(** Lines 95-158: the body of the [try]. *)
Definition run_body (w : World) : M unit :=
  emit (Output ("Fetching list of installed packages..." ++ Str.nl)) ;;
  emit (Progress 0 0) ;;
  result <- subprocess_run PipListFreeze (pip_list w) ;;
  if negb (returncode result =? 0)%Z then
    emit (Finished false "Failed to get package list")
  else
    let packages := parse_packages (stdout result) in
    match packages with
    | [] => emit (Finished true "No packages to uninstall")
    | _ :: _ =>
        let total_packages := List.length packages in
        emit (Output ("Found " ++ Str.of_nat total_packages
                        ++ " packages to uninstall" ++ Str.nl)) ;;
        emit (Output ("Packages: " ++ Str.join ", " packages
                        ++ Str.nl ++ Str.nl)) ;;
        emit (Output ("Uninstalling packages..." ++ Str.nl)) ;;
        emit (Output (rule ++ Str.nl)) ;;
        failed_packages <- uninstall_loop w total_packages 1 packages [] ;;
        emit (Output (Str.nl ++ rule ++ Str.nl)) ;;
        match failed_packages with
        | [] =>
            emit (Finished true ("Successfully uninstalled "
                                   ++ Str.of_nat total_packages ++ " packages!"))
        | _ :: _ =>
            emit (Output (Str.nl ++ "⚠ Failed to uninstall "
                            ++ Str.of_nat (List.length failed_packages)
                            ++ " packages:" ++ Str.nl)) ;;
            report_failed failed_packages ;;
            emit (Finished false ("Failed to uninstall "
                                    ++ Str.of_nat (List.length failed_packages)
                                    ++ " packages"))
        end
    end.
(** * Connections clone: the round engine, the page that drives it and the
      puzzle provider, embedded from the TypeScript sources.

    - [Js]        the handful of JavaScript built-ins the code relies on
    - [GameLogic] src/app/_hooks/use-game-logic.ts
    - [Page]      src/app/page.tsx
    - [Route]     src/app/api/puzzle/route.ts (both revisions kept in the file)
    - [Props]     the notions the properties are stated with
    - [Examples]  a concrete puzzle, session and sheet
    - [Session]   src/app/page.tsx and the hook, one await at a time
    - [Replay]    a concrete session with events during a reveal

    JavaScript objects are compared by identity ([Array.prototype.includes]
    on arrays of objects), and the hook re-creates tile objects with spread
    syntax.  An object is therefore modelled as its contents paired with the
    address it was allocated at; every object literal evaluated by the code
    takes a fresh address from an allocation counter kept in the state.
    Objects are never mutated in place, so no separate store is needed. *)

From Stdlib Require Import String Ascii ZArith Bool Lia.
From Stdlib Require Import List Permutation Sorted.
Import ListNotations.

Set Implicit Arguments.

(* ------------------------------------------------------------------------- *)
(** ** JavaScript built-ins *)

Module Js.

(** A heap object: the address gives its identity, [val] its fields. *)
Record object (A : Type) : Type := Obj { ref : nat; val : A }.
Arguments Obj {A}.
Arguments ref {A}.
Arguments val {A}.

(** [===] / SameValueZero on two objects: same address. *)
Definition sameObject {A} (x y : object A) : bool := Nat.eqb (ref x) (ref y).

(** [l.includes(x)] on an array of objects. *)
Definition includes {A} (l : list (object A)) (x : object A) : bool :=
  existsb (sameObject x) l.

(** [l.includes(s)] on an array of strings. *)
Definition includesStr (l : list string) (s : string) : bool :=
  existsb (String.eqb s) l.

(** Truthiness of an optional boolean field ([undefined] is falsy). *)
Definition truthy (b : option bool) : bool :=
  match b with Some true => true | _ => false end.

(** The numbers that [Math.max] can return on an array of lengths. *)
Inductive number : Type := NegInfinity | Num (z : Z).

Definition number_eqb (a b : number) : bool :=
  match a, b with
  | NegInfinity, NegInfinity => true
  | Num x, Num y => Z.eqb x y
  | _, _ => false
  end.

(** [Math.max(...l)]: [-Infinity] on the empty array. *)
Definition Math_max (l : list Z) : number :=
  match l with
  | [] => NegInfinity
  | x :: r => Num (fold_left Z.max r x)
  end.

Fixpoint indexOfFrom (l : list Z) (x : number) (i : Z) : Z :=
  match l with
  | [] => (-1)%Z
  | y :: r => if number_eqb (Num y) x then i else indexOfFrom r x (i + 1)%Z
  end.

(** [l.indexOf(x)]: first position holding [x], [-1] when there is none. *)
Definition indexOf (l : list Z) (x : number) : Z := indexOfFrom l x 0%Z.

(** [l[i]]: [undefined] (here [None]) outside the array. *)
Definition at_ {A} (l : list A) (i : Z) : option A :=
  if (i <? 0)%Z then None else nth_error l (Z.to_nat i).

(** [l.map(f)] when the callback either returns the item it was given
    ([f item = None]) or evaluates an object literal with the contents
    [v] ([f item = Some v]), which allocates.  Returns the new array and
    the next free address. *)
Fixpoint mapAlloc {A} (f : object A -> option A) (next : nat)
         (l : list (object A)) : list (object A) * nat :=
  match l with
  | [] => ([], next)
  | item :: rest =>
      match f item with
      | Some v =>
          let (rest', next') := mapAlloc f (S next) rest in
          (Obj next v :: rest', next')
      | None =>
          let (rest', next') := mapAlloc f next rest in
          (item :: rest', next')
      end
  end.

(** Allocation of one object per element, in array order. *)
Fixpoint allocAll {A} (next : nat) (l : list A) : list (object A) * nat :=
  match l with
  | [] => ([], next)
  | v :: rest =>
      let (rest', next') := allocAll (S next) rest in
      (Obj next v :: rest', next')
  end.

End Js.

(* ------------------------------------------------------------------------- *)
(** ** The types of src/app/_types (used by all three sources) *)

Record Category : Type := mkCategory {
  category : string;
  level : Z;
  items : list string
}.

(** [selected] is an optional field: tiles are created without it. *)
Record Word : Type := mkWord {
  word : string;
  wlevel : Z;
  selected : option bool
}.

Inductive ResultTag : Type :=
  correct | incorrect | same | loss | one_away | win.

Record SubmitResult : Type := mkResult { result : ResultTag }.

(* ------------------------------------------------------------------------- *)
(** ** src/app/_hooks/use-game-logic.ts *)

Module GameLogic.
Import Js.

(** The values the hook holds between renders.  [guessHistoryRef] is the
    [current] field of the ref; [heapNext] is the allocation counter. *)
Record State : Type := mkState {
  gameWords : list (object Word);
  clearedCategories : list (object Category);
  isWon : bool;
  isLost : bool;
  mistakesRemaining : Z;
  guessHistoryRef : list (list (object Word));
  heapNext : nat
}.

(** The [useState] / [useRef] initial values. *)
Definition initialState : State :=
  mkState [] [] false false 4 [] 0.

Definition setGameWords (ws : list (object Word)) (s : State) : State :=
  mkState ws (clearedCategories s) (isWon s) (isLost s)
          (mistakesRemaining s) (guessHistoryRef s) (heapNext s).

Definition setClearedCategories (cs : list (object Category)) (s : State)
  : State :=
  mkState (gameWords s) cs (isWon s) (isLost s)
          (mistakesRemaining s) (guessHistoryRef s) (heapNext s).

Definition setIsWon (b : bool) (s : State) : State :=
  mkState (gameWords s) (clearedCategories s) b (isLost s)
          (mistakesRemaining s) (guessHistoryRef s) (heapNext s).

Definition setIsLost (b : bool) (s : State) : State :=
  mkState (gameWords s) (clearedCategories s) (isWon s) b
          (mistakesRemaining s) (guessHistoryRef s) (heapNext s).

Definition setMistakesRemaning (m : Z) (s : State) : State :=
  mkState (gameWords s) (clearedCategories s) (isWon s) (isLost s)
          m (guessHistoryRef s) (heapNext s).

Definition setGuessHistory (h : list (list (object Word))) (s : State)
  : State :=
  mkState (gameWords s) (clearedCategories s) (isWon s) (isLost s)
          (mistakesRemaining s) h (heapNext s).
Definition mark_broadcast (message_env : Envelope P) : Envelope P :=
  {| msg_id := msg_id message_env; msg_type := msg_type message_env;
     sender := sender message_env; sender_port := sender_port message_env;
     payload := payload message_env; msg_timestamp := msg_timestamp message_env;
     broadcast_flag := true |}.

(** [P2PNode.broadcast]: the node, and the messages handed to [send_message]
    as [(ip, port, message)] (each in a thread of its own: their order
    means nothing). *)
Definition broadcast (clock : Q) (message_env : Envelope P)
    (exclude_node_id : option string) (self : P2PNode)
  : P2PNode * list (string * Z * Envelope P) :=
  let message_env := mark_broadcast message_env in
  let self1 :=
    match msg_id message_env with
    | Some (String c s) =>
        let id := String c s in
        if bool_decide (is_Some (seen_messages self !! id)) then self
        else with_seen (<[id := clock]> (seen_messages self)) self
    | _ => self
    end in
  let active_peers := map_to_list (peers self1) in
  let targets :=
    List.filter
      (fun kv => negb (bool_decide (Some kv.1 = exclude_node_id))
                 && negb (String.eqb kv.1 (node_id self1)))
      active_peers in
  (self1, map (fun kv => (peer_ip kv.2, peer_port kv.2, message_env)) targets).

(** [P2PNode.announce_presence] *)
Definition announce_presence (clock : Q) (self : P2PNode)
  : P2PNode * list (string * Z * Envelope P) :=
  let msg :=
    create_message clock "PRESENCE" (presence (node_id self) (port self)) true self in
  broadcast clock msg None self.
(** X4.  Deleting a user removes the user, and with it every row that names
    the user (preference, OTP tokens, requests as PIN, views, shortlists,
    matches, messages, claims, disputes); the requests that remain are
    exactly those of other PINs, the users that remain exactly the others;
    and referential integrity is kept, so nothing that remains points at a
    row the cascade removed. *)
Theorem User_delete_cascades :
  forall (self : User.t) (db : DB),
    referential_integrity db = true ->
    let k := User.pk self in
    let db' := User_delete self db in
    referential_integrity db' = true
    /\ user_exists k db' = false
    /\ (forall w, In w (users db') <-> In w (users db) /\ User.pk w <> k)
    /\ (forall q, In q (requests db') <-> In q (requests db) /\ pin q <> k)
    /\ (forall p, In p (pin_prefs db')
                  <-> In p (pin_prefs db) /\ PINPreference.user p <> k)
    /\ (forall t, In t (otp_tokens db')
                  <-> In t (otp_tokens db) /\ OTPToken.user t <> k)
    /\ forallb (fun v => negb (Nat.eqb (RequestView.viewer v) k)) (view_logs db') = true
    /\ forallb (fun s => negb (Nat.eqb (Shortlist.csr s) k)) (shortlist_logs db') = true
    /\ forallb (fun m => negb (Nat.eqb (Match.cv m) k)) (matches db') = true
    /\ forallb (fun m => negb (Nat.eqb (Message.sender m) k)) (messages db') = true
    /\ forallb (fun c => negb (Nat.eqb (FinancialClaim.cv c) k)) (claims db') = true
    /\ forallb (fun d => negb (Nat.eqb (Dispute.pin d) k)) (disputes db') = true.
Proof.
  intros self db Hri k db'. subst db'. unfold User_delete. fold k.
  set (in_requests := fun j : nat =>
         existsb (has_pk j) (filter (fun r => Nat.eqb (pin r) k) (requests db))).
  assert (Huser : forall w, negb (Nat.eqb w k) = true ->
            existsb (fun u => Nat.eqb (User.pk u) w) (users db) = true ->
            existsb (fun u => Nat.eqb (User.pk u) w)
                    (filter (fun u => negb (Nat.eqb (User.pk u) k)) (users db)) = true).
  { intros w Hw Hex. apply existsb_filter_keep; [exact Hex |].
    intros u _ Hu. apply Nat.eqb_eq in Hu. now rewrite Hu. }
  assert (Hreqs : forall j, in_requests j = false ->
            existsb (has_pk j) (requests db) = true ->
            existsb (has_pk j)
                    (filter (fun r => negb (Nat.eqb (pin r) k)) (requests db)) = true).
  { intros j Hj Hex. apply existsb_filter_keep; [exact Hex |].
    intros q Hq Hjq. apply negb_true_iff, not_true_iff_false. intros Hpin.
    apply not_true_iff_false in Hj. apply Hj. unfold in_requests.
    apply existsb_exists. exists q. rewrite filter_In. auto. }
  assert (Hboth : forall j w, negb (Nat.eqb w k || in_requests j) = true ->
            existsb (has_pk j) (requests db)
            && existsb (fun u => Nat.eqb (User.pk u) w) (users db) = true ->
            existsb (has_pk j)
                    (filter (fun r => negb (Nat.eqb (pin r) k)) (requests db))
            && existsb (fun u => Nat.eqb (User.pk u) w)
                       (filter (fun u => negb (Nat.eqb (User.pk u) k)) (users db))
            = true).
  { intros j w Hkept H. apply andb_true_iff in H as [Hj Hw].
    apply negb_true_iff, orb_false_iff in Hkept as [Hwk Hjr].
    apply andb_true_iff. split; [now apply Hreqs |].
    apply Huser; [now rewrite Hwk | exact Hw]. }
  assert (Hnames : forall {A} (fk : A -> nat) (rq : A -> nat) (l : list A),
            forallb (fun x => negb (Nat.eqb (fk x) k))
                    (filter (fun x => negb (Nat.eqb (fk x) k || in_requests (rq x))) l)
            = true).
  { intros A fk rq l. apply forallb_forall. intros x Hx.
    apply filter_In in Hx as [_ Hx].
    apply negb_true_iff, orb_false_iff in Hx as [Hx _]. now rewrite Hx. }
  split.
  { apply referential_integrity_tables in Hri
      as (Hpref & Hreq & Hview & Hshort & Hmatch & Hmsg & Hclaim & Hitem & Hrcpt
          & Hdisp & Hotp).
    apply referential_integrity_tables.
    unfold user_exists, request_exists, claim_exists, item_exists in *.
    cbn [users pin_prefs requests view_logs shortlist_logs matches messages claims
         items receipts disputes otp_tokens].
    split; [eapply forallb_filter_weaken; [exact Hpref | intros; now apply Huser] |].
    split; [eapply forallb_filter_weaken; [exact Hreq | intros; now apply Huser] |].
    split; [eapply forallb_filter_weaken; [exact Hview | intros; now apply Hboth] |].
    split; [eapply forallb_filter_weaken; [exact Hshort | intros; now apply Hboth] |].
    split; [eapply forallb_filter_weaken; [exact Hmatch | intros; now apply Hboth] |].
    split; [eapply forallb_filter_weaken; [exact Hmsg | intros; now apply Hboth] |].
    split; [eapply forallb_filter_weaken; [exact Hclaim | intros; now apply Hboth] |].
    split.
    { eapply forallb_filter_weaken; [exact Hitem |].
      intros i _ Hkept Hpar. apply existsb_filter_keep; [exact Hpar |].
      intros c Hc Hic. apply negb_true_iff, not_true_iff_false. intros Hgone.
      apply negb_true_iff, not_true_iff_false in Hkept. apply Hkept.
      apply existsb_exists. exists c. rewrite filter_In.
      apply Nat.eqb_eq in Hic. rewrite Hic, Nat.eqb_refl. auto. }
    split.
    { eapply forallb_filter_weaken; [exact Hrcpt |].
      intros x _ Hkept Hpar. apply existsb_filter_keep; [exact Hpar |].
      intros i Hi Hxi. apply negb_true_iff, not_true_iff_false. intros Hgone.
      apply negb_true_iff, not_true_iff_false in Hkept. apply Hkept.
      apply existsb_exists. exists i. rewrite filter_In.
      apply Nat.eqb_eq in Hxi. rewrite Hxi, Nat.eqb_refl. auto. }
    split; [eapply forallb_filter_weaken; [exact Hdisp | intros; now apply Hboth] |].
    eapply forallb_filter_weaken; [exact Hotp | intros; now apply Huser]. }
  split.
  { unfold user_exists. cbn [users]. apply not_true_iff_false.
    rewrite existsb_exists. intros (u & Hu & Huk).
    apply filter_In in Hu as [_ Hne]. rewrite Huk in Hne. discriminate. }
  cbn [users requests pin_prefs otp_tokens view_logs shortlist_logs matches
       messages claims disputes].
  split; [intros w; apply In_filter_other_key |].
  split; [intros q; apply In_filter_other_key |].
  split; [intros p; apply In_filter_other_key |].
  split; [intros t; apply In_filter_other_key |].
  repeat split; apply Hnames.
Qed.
★ ★ ★
ABOUT THIS TASK. What is the number of lines in the listing that include the word "Hrcpt"? Give the number and no other text.

EXERCISE ANSWER. 2